About 10 percent of people, who suffer from heartburn, have symptoms at night. People with nighttime symptoms tend to have a much worse quality of life than those whose symptoms occur only in the daytime. SOURCE: Archives of Internal Medicine 2003;163:41-45.
Speech impediments may prove an important diagnostic clue for assessing and treating sleep apnea. The researchers said 38 percent of the sleep apnea patients reported a history of stuttering or speech impairment. Overall, 7 percent of the general population stutters. In the future, doctors may monitor certain brain structures and examine children for speech or movement problems that may predict a higher sleep apnea risk. ADA News 20Nov2002
Sex Is Factor In Sleep Apnea
The public's perception is often that men are more likely to snore and, therefore, to suffer from sleep apnea, but this is not the case. This study suggests that the physical examination for this disorder should incorporate gender differences. The study found that women seeking medical help for sleep apnea were older, had a higher BMI, and had a lower apnea index, when compared with men. Men more often had an obstruction in the nose, a larger uvula and a shorter distance between the uvula and the pharyngeal wall. This differed from women, who revealed a more marked retro- position of the tongue and tended to have more gag reflexes. In women, BMI and the size of the uvula was associated with AHI; in men, the index score was associated with the BMI, the height of the tongue, the size of the uvula and the distance between the uvula and the pharyngeal wall. The researchers concluded that scores indicating a propensity for sleep apnea for men and women are associated with BMI and the size of the uvula. But for men alone, the easily identifiable predictive features for this disorder are a high position of the tongue, a decreased distance between the uvula and the pharyngeal wall; in women, a retro-position of the mandible and large tonsils seem to be the primary risk factors for obstructive sleep apnea. The research was published at the American Academy of Otolaryngology Head and Neck Surgery Foundation 9/02
Dental Appliance Beats Surgery for Sleep Apnea
A dental appliance worn at night appears to be more successful in treating obstructive sleep apnea (OSA) than surgery. People with OSA stop breathing dozens of times each night, causing them to gasp for breath. The condition is conservatively estimated to affect up to 4% of middle-aged Americans, and is particularly common among obese people.

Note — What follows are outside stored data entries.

(** X12.  An argument is rejected unless it begins with a direction
    marker, a caret or a digit from 1 to 9: a number with a leading zero
    or a sign, or any other text, is refused, and the block and the
    parent are left as they were. *)
Theorem on_validate_rejects_other_starts (self : Block) (parent : Element)
    (c : ascii) (rest : string) :
  argument self = Some (String c rest) →
  token_start c = false →
  on_validate self parent = (false, self, parent).
Proof.
  intros Harg Hc. unfold on_validate. rewrite Harg. cbn [Py.truthy].
  assert (Hparse : parse_argument self (String c rest)
                   = (self, String c rest)).
  { clear Harg.
    destruct c as [[] [] [] [] [] [] [] []];
      vm_compute in Hc; try discriminate Hc; reflexivity. }
  rewrite Hparse. done.
Qed.

End Arguments.

Lemma on_validate_rejects_other_starts_witness :
  Caption.on_validate
    (Caption.on_init "figure-caption" "Figure {}." default_config
       (Some "01")) (root_of [])
  = (false,
     Caption.on_init "figure-caption" "Figure {}." default_config (Some "01"),
     root_of []).
Proof.
  apply (on_validate_rejects_other_starts
           (Caption.on_init "figure-caption" "Figure {}." default_config
              (Some "01")) (root_of []) "0" "1");
    reflexivity.
Defined.

(** * Further properties of [update_tag] *)

Lemma append_assoc (s1 s2 s3 : string) :
  (s1 +:+ s2) +:+ s3 = s1 +:+ (s2 +:+ s3).
Proof.
  induction s1 as [|a s1 IH]; [done|].
  change (String a ((s1 +:+ s2) +:+ s3) = String a (s1 +:+ (s2 +:+ s3))).
  by rewrite IH.
Qed.

Lemma append_nil_r (s : string) : s +:+ "" = s.
Proof.
  induction s as [|a s IH]; [done|].
  change (String a (s +:+ "") = String a s). by rewrite IH.
Qed.

Lemma itertext_eq (el : Element) :
  itertext el
  = default "" (text el)
    +:+ foldr (fun c acc => itertext c +:+ default "" (tail c) +:+ acc) ""
          (children el).
Proof. by destruct el. Qed.

Lemma text_kept_refl (c : Element) : text_kept c c.
Proof. exists (itertext c), "", "". by rewrite !append_nil_r. Qed.

Lemma prefix_caption_text (value : string) (c : Element) :
  tag (prefix_caption value c) = tag c
  ∧ attrib (prefix_caption value c) = attrib c
  ∧ tail (prefix_caption value c) = tail c
  ∧ text_kept c (prefix_caption value c).
Proof.
  assert (Hwrap : ∀ kids,
    children c = kids →
    text_kept c
      (set_children
         (mkElement "p" ∅ None (text c) [prefix_span value None] :: kids)
         (set_text None c))).
  { intros kids Hkids. exists "", value, (itertext c).
    split; [done|].
    rewrite (itertext_eq c), (itertext_eq (set_children _ _)), Hkids.
    cbn [set_children set_text text children foldr default].
    rewrite (itertext_eq (mkElement "p" _ _ _ _)).
    unfold prefix_span. cbn [text children tail foldr default].
    rewrite (itertext_eq (mkElement "span" _ _ _ _)).
    cbn [text children tail foldr default].
    by rewrite !append_nil_r. }
  unfold prefix_caption. destruct (children c) as [|p rest] eqn:Hkids.
  { repeat split; try done. by apply Hwrap. }
  destruct (String.eqb (tag p) "p"); cbn [negb].
  2: { repeat split; try done. by apply Hwrap. }
  repeat split; try done.
  exists (default "" (text c)),
    (value +:+ match text p with Some _ => " " | None => "" end),
    (foldr (fun c acc => itertext c +:+ default "" (tail c) +:+ acc) ""
       (p :: rest)).
  split; [by rewrite (itertext_eq c), Hkids|].
  rewrite (itertext_eq (set_children _ _)).
  cbn [set_children set_text text children foldr default].
  rewrite (itertext_eq (set_children _ (set_text None p))).
  unfold prefix_span.
  cbn [set_children set_text text children tail foldr default].
  rewrite (itertext_eq (mkElement "span" _ _ _ _)).
  cbn [text children tail foldr default].
  rewrite (itertext_eq p).
  destruct (text p) as [t|]; cbn [default];
    by rewrite ?append_nil_r, ?append_assoc.
Qed.

(** X13.  [update_tag] only adds to a figure: whenever it returns, the
    figure keeps its tag, text and tail and every attribute but [id], its
    children keep their number, order, tags, attributes and tails, a child
    that is not a [figcaption] is untouched, and the text of a
    [figcaption] is what it was with the prefix inserted: no caption
    content is dropped or reordered. *)
Theorem update_tag_keeps_content (el el' : Element)
    (fig_type fig_num template : string) (prepend : bool) :
  update_tag el fig_type fig_num template prepend = Ok el' →
  tag el' = tag el ∧ text el' = text el ∧ tail el' = tail el
  ∧ (∀ key, key ≠ "id" → attrib el' !! key = attrib el !! key)
  ∧ Forall2
      (fun c c' =>
         tag c' = tag c ∧ attrib c' = attrib c ∧ tail c' = tail c
         ∧ text_kept c c' ∧ (tag c ≠ "figcaption" → c' = c))
      (children el) (children el').
Proof.
  intros H.
  destruct (update_tag_tag _ _ _ _ _ _ H) as (Htag & Htext & Htail).
  split; [done|]. split; [done|]. split; [done|].
  split; [by eapply update_tag_keeps|].
  eapply Forall2_impl; [by eapply update_tag_children|].
  intros c c' [->|(Hc & value & ->)].
  - repeat split; try done. apply text_kept_refl.
  - destruct (prefix_caption_text value c) as (? & ? & ? & ?).
    repeat split; try done.
Qed.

Sleep apnea has been linked to daytime sleepiness, as well as an increased risk of high blood pressure and cardiovascular disease.
The Swedish study found the success rate in patients with OSA who wore the dental appliance was 81%, compared to 53% in OSA patients who had surgery. However, after 4 years, many patients were no longer wearing the device when they slept.
Surgery called uvulopalatopharyngoplasty (UPPP), in which tissue from the back of the throat is removed, may also be performed to treat OSA. This is the main surgical treatment for people with mild to moderate OSA, the study.
The current study compared UPPP to a dental appliance worn at night that pushes the lower jaw slightly forward, increasing airflow in and out of the throat. One group underwent UPPP surgery and the other patients were fitted with the dental appliance. All of the men went through a battery of sleep tests that evaluated their OSA before treatment and again 1 and 4 years after treatment.
"The success rate in the dental appliance group was 81%, which was significantly higher than in the UPPP group, 53%.
However, only 62% of the patients in the dental appliance group were still wearing the device when they slept after 4 years. But the researchers found that the:
dental appliance had few adverse effects on the jaw and throat
number of adjustments and repairs of the appliances over time was moderate.